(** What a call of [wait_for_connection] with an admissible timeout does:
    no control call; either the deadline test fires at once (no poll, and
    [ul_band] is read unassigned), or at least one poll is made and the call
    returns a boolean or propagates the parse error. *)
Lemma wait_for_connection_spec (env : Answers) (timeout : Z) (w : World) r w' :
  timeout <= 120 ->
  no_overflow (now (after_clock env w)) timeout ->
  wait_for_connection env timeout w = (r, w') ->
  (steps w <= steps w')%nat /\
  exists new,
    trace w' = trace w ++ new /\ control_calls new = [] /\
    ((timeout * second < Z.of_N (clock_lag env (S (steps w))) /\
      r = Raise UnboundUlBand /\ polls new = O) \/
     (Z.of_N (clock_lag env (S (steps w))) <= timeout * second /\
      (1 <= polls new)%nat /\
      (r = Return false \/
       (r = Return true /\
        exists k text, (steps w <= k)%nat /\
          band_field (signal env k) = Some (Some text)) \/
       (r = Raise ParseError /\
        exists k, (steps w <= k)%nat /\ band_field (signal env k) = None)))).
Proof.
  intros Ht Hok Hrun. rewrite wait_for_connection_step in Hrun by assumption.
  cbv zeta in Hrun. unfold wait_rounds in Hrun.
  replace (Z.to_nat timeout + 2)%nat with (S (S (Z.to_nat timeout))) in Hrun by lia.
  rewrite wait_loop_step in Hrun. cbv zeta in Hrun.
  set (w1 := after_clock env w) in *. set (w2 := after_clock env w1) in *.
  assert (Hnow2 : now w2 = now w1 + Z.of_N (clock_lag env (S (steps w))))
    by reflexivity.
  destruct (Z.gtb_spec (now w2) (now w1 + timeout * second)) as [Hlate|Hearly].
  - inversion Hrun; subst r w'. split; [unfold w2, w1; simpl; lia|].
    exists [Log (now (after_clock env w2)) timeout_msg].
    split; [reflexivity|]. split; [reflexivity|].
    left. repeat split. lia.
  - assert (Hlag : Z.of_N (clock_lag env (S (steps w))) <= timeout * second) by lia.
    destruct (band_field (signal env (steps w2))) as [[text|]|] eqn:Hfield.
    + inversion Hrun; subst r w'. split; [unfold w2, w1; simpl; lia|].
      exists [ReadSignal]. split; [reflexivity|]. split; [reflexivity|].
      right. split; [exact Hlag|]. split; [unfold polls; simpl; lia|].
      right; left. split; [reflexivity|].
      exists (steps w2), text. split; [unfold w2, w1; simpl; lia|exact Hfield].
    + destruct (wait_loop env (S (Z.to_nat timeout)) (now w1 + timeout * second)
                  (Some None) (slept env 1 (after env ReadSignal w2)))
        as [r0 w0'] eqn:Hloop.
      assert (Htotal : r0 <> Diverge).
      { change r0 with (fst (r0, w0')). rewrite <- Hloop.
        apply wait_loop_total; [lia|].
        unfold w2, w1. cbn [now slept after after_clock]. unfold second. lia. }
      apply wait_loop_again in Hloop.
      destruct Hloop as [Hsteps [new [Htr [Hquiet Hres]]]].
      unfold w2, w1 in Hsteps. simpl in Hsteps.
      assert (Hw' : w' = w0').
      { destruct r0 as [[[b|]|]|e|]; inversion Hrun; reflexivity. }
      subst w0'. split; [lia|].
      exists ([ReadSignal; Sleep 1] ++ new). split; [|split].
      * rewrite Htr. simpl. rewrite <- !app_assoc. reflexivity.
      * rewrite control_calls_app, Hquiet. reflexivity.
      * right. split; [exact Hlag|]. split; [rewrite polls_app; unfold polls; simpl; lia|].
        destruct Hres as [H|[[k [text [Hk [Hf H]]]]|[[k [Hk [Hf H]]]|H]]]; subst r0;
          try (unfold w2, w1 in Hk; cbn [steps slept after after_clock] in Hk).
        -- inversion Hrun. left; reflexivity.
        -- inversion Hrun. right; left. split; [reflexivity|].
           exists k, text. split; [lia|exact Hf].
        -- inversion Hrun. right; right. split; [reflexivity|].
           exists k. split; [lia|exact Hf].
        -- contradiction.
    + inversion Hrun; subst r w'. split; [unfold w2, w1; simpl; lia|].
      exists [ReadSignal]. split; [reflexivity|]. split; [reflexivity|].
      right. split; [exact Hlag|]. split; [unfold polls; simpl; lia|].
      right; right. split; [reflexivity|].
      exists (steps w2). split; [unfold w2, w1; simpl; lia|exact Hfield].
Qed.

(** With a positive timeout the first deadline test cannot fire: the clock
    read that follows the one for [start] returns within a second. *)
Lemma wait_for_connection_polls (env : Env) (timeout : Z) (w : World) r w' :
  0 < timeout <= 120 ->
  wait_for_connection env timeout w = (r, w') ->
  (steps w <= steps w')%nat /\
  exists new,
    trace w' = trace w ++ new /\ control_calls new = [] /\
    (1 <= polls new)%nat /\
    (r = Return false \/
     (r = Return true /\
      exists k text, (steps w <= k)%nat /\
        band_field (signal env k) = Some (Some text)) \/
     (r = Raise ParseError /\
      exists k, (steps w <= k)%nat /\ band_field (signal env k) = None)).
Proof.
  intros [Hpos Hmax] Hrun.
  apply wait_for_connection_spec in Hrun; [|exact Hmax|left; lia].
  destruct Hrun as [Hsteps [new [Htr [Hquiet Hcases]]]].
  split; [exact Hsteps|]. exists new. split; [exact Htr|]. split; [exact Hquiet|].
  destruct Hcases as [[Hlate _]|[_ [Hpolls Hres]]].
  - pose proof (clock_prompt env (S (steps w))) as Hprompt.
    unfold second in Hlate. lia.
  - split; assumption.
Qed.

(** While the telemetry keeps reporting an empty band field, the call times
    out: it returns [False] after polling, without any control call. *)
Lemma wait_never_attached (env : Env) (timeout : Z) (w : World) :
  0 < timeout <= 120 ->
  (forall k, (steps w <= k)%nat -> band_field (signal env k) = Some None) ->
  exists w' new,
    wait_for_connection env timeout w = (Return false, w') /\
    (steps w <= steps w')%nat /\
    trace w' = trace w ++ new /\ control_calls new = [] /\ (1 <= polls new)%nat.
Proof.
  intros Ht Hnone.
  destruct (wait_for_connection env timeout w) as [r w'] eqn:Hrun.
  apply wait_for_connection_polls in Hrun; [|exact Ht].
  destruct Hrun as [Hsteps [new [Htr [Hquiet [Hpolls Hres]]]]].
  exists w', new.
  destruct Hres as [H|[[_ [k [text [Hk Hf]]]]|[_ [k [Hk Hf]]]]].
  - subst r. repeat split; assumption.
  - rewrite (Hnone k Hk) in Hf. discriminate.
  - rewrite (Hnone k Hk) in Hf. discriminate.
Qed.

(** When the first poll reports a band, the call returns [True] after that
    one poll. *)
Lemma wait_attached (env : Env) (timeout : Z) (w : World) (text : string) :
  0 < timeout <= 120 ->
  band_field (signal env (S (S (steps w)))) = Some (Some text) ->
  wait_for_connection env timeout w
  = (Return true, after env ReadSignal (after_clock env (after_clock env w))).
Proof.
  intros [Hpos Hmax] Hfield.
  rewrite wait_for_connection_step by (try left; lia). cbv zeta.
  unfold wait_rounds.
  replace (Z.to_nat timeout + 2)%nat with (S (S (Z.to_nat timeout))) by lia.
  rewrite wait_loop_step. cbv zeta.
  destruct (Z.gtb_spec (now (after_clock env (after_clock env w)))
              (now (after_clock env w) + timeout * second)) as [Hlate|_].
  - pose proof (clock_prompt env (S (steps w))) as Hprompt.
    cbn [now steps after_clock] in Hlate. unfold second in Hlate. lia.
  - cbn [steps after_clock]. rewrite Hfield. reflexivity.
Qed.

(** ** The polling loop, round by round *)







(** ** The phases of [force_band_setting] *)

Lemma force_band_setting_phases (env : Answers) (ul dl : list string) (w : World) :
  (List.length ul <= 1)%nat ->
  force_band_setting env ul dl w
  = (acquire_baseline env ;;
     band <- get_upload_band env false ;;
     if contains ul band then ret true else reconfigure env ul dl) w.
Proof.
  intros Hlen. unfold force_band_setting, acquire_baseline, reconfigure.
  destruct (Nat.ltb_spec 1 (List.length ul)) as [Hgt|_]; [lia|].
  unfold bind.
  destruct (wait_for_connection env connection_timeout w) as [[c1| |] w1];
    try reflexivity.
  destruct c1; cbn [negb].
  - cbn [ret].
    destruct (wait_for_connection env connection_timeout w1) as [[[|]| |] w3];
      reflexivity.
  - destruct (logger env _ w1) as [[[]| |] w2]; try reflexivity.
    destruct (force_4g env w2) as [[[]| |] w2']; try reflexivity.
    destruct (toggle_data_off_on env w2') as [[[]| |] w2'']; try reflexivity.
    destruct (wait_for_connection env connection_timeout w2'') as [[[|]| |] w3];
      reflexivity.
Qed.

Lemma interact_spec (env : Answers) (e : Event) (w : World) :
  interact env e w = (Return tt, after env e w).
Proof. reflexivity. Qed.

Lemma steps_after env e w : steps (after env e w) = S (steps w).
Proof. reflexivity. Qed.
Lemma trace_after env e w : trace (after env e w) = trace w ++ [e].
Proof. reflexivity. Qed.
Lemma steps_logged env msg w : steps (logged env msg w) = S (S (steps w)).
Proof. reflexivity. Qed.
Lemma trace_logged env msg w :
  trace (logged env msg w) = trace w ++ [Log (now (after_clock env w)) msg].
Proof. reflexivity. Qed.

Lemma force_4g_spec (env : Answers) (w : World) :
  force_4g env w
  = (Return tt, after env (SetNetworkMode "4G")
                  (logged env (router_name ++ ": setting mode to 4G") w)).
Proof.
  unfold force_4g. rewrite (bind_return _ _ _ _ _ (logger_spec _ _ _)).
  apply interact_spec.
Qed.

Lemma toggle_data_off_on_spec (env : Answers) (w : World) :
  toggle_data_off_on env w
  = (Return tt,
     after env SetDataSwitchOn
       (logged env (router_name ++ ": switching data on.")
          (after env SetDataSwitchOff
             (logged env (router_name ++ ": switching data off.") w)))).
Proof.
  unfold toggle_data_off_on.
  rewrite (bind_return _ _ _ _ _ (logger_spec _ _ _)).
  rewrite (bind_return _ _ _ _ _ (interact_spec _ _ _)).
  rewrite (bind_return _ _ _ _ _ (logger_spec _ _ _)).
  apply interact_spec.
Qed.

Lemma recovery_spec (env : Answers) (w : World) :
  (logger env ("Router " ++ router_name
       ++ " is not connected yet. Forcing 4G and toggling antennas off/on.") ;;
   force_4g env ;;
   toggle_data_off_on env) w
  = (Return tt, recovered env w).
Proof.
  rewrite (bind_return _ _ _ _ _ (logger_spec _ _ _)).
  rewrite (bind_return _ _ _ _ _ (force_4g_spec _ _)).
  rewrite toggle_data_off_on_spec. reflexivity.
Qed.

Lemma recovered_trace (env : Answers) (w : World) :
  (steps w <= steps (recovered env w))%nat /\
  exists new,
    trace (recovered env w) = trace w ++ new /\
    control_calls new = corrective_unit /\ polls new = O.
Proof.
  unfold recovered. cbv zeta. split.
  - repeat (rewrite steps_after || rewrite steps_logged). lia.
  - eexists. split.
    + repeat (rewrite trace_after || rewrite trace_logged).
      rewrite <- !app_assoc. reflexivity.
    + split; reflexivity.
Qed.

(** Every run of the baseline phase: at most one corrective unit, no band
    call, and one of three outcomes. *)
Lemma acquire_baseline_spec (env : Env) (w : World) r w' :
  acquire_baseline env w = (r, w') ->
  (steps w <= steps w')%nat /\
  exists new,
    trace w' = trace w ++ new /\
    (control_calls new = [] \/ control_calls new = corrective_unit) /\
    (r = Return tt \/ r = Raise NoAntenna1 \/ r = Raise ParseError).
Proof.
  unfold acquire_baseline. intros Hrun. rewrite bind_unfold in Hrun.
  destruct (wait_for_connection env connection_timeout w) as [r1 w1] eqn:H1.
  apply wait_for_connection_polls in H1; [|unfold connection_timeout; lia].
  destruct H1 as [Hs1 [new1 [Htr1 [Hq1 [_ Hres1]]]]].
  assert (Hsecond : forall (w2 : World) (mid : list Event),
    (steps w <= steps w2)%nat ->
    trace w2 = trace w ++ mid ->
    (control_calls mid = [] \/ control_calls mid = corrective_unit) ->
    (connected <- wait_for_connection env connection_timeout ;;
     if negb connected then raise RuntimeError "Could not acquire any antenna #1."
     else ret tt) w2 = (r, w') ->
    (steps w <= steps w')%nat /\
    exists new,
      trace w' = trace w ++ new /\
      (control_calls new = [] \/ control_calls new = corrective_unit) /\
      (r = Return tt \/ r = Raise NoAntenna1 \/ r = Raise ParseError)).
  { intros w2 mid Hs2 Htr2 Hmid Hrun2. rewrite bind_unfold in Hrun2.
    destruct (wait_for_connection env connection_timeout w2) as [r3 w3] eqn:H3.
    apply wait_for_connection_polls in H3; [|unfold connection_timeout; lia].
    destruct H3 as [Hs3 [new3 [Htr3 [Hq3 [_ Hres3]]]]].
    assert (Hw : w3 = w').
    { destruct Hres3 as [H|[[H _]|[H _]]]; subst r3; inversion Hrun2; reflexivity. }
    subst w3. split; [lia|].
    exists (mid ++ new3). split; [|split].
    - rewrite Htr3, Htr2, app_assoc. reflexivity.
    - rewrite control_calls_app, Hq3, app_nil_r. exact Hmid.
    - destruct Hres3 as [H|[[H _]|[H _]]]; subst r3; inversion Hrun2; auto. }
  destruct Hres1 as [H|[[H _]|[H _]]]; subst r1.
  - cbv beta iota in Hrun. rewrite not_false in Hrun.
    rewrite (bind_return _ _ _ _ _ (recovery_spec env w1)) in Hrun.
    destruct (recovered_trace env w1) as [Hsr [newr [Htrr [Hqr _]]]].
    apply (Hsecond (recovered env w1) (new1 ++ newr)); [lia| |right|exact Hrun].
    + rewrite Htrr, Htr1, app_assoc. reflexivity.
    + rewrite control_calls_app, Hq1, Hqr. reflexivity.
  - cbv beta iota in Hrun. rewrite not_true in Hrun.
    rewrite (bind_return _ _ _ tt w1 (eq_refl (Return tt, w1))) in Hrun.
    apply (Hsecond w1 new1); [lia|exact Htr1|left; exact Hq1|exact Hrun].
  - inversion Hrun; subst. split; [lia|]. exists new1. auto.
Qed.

= = =

**Work to complete**
Everything from the first line of the listing above through the line holding "by reflexivity." must be retyped exactly; nothing else belongs in the reply.

**Solution to this exercise**
(** What a call of [wait_for_connection] with an admissible timeout does:
    no control call; either the deadline test fires at once (no poll, and
    [ul_band] is read unassigned), or at least one poll is made and the call
    returns a boolean or propagates the parse error. *)
Lemma wait_for_connection_spec (env : Answers) (timeout : Z) (w : World) r w' :
  timeout <= 120 ->
  no_overflow (now (after_clock env w)) timeout ->
  wait_for_connection env timeout w = (r, w') ->
  (steps w <= steps w')%nat /\
  exists new,
    trace w' = trace w ++ new /\ control_calls new = [] /\
    ((timeout * second < Z.of_N (clock_lag env (S (steps w))) /\
      r = Raise UnboundUlBand /\ polls new = O) \/
     (Z.of_N (clock_lag env (S (steps w))) <= timeout * second /\
      (1 <= polls new)%nat /\
      (r = Return false \/
       (r = Return true /\
        exists k text, (steps w <= k)%nat /\
          band_field (signal env k) = Some (Some text)) \/
       (r = Raise ParseError /\
        exists k, (steps w <= k)%nat /\ band_field (signal env k) = None)))).
Proof.
  intros Ht Hok Hrun. rewrite wait_for_connection_step in Hrun by assumption.
  cbv zeta in Hrun. unfold wait_rounds in Hrun.
  replace (Z.to_nat timeout + 2)%nat with (S (S (Z.to_nat timeout))) in Hrun by lia.
  rewrite wait_loop_step in Hrun. cbv zeta in Hrun.
  set (w1 := after_clock env w) in *. set (w2 := after_clock env w1) in *.
  assert (Hnow2 : now w2 = now w1 + Z.of_N (clock_lag env (S (steps w))))
    by reflexivity.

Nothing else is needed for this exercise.